*EXERCISE*
Line by line, retype the data exactly as it is given.

· · · · · · ·

(* ===== verification/Headers.v ===== *)
(** * wire/: the packet headers

    One record per header struct, its fields in host representation (a [_be]
    field holds what a little-endian host reads from the big-endian bytes), the
    accessors of the header files, and the layout of the struct in a packet
    ([..._bytes] and its inverse [..._of], used by the components that cast a
    packet's content to a header). *)
From S2P Require Import Prelude Bits.

(** ** Switch header (wire/SwitchHeader.h) *)

Record SwitchHeader := mkSwitchHeader {
  label_be : Z;
  congestAndSuppressErrors : Z;
  versionAndLabelShift : Z;
  trafficClass_be : Z;
}.

Definition SwitchHeader_SIZE : Z := 12.
Definition SwitchHeader_CURRENT_VERSION : Z := 1.
Definition SwitchHeader_MASK (x : Z) : Z := Z.shiftl 1 x - 1.

Definition SwitchHeader_getVersion (header : SwitchHeader) : Z :=
  Z.shiftr (versionAndLabelShift header) 6.

Definition SwitchHeader_setVersion (header : SwitchHeader) (version : Z) : Er SwitchHeader :=
  Assert_true (version <? 4);;
  Ret {| label_be := label_be header;
         congestAndSuppressErrors := congestAndSuppressErrors header;
         versionAndLabelShift :=
           u8 (Z.lor (Z.shiftl version 6) (Z.land (versionAndLabelShift header) (SwitchHeader_MASK 6)));
         trafficClass_be := trafficClass_be header |}.

Definition SwitchHeader_getLabelShift (header : SwitchHeader) : Z :=
  Z.land (versionAndLabelShift header) (SwitchHeader_MASK 6).

Definition SwitchHeader_setLabelShift (header : SwitchHeader) (shift : Z) : Er SwitchHeader :=
  Assert_true (shift <? 64);;
  let v := u8 (Z.shiftl (Z.shiftr (versionAndLabelShift header) 6) 6) in
  Ret {| label_be := label_be header;
         congestAndSuppressErrors := congestAndSuppressErrors header;
         versionAndLabelShift := u8 (Z.lor v shift);
         trafficClass_be := trafficClass_be header |}.

Definition SwitchHeader_getCongestion (header : SwitchHeader) : Z :=
  Z.shiftr (congestAndSuppressErrors header) 1.

Definition SwitchHeader_setCongestion (header : SwitchHeader) (cong : Z) : Er SwitchHeader :=
  Assert_true (cong <=? 127);;
  let cong := if cong =? 0 then cong + 1 else cong in
  Ret {| label_be := label_be header;
         congestAndSuppressErrors :=
           u8 (Z.lor (Z.land (congestAndSuppressErrors header) 1) (Z.shiftl cong 1));
         versionAndLabelShift := versionAndLabelShift header;
         trafficClass_be := trafficClass_be header |}.

Definition SwitchHeader_getTrafficClass (header : SwitchHeader) : Z :=
  Endian_bigEndianToHost16 (trafficClass_be header).

Definition SwitchHeader_setTrafficClass (header : SwitchHeader) (tc : Z) : SwitchHeader :=
  {| label_be := label_be header;
     congestAndSuppressErrors := congestAndSuppressErrors header;
     versionAndLabelShift := versionAndLabelShift header;
     trafficClass_be := Endian_hostToBigEndian16 tc |}.

Definition SwitchHeader_getSuppressErrors (header : SwitchHeader) : bool :=
  negb (Z.land (congestAndSuppressErrors header) 1 =? 0).

Definition SwitchHeader_setSuppressErrors (header : SwitchHeader) (suppress : bool)
  : SwitchHeader :=
  let c := u8 (Z.shiftl (Z.shiftr (congestAndSuppressErrors header) 1) 1) in
  {| label_be := label_be header;
     congestAndSuppressErrors := u8 (Z.lor c (Z.b2z suppress));
     versionAndLabelShift := versionAndLabelShift header;
     trafficClass_be := trafficClass_be header |}.

(** [header->label_be = x]. *)
Definition with_label_be (header : SwitchHeader) (x : Z) : SwitchHeader :=
  {| label_be := x;
     congestAndSuppressErrors := congestAndSuppressErrors header;
     versionAndLabelShift := versionAndLabelShift header;
     trafficClass_be := trafficClass_be header |}.

(** The packed layout of the struct, and a packet's bytes cast to it. *)
Definition SwitchHeader_bytes (h : SwitchHeader) : list Z :=
  le_bytes 8 (label_be h) ++ [congestAndSuppressErrors h; versionAndLabelShift h]
  ++ le_bytes 2 (trafficClass_be h).
Definition SwitchHeader_of (l : list Z) : SwitchHeader :=
  {| label_be := le_val (rd 0 8 l); congestAndSuppressErrors := get l 8;
     versionAndLabelShift := get l 9; trafficClass_be := le_val (rd 10 2 l) |}.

· · · · · · ·

*PROBLEM SOLUTION*
(* ===== verification/Headers.v ===== *)
(** * wire/: the packet headers

    One record per header struct, its fields in host representation (a [_be]
    field holds what a little-endian host reads from the big-endian bytes), the
    accessors of the header files, and the layout of the struct in a packet
    ([..._bytes] and its inverse [..._of], used by the components that cast a
    packet's content to a header). *)
From S2P Require Import Prelude Bits.

(** ** Switch header (wire/SwitchHeader.h) *)

Record SwitchHeader := mkSwitchHeader {
  label_be : Z;
  congestAndSuppressErrors : Z;
  versionAndLabelShift : Z;
  trafficClass_be : Z;
}.

Definition SwitchHeader_SIZE : Z := 12.
Definition SwitchHeader_CURRENT_VERSION : Z := 1.
Definition SwitchHeader_MASK (x : Z) : Z := Z.shiftl 1 x - 1.

Definition SwitchHeader_getVersion (header : SwitchHeader) : Z :=
  Z.shiftr (versionAndLabelShift header) 6.

Definition SwitchHeader_setVersion (header : SwitchHeader) (version : Z) : Er SwitchHeader :=
  Assert_true (version <? 4);;
  Ret {| label_be := label_be header;
         congestAndSuppressErrors := congestAndSuppressErrors header;
         versionAndLabelShift :=
           u8 (Z.lor (Z.shiftl version 6) (Z.land (versionAndLabelShift header) (SwitchHeader_MASK 6)));
         trafficClass_be := trafficClass_be header |}.

Definition SwitchHeader_getLabelShift (header : SwitchHeader) : Z :=
  Z.land (versionAndLabelShift header) (SwitchHeader_MASK 6).

Definition SwitchHeader_setLabelShift (header : SwitchHeader) (shift : Z) : Er SwitchHeader :=
  Assert_true (shift <? 64);;
  let v := u8 (Z.shiftl (Z.shiftr (versionAndLabelShift header) 6) 6) in
  Ret {| label_be := label_be header;
         congestAndSuppressErrors := congestAndSuppressErrors header;
         versionAndLabelShift := u8 (Z.lor v shift);
         trafficClass_be := trafficClass_be header |}.

Definition SwitchHeader_getCongestion (header : SwitchHeader) : Z :=
  Z.shiftr (congestAndSuppressErrors header) 1.

Definition SwitchHeader_setCongestion (header : SwitchHeader) (cong : Z) : Er SwitchHeader :=
  Assert_true (cong <=? 127);;
  let cong := if cong =? 0 then cong + 1 else cong in
  Ret {| label_be := label_be header;
         congestAndSuppressErrors :=
           u8 (Z.lor (Z.land (congestAndSuppressErrors header) 1) (Z.shiftl cong 1));
         versionAndLabelShift := versionAndLabelShift header;
         trafficClass_be := trafficClass_be header |}.

Definition SwitchHeader_getTrafficClass (header : SwitchHeader) : Z :=
  Endian_bigEndianToHost16 (trafficClass_be header).

Definition SwitchHeader_setTrafficClass (header : SwitchHeader) (tc : Z) : SwitchHeader :=
  {| label_be := label_be header;
     congestAndSuppressErrors := congestAndSuppressErrors header;
     versionAndLabelShift := versionAndLabelShift header;
     trafficClass_be := Endian_hostToBigEndian16 tc |}.

Definition SwitchHeader_getSuppressErrors (header : SwitchHeader) : bool :=
  negb (Z.land (congestAndSuppressErrors header) 1 =? 0).

Definition SwitchHeader_setSuppressErrors (header : SwitchHeader) (suppress : bool)
  : SwitchHeader :=
  let c := u8 (Z.shiftl (Z.shiftr (congestAndSuppressErrors header) 1) 1) in
  {| label_be := label_be header;
     congestAndSuppressErrors := u8 (Z.lor c (Z.b2z suppress));
     versionAndLabelShift := versionAndLabelShift header;
     trafficClass_be := trafficClass_be header |}.

(** [header->label_be = x]. *)
Definition with_label_be (header : SwitchHeader) (x : Z) : SwitchHeader :=
  {| label_be := x;
     congestAndSuppressErrors := congestAndSuppressErrors header;
     versionAndLabelShift := versionAndLabelShift header;
     trafficClass_be := trafficClass_be header |}.

(** The packed layout of the struct, and a packet's bytes cast to it. *)
Definition SwitchHeader_bytes (h : SwitchHeader) : list Z :=
  le_bytes 8 (label_be h) ++ [congestAndSuppressErrors h; versionAndLabelShift h]
  ++ le_bytes 2 (trafficClass_be h).
Definition SwitchHeader_of (l : list Z) : SwitchHeader :=
  {| label_be := le_val (rd 0 8 l); congestAndSuppressErrors := get l 8;
     versionAndLabelShift := get l 9; trafficClass_be := le_val (rd 10 2 l) |}.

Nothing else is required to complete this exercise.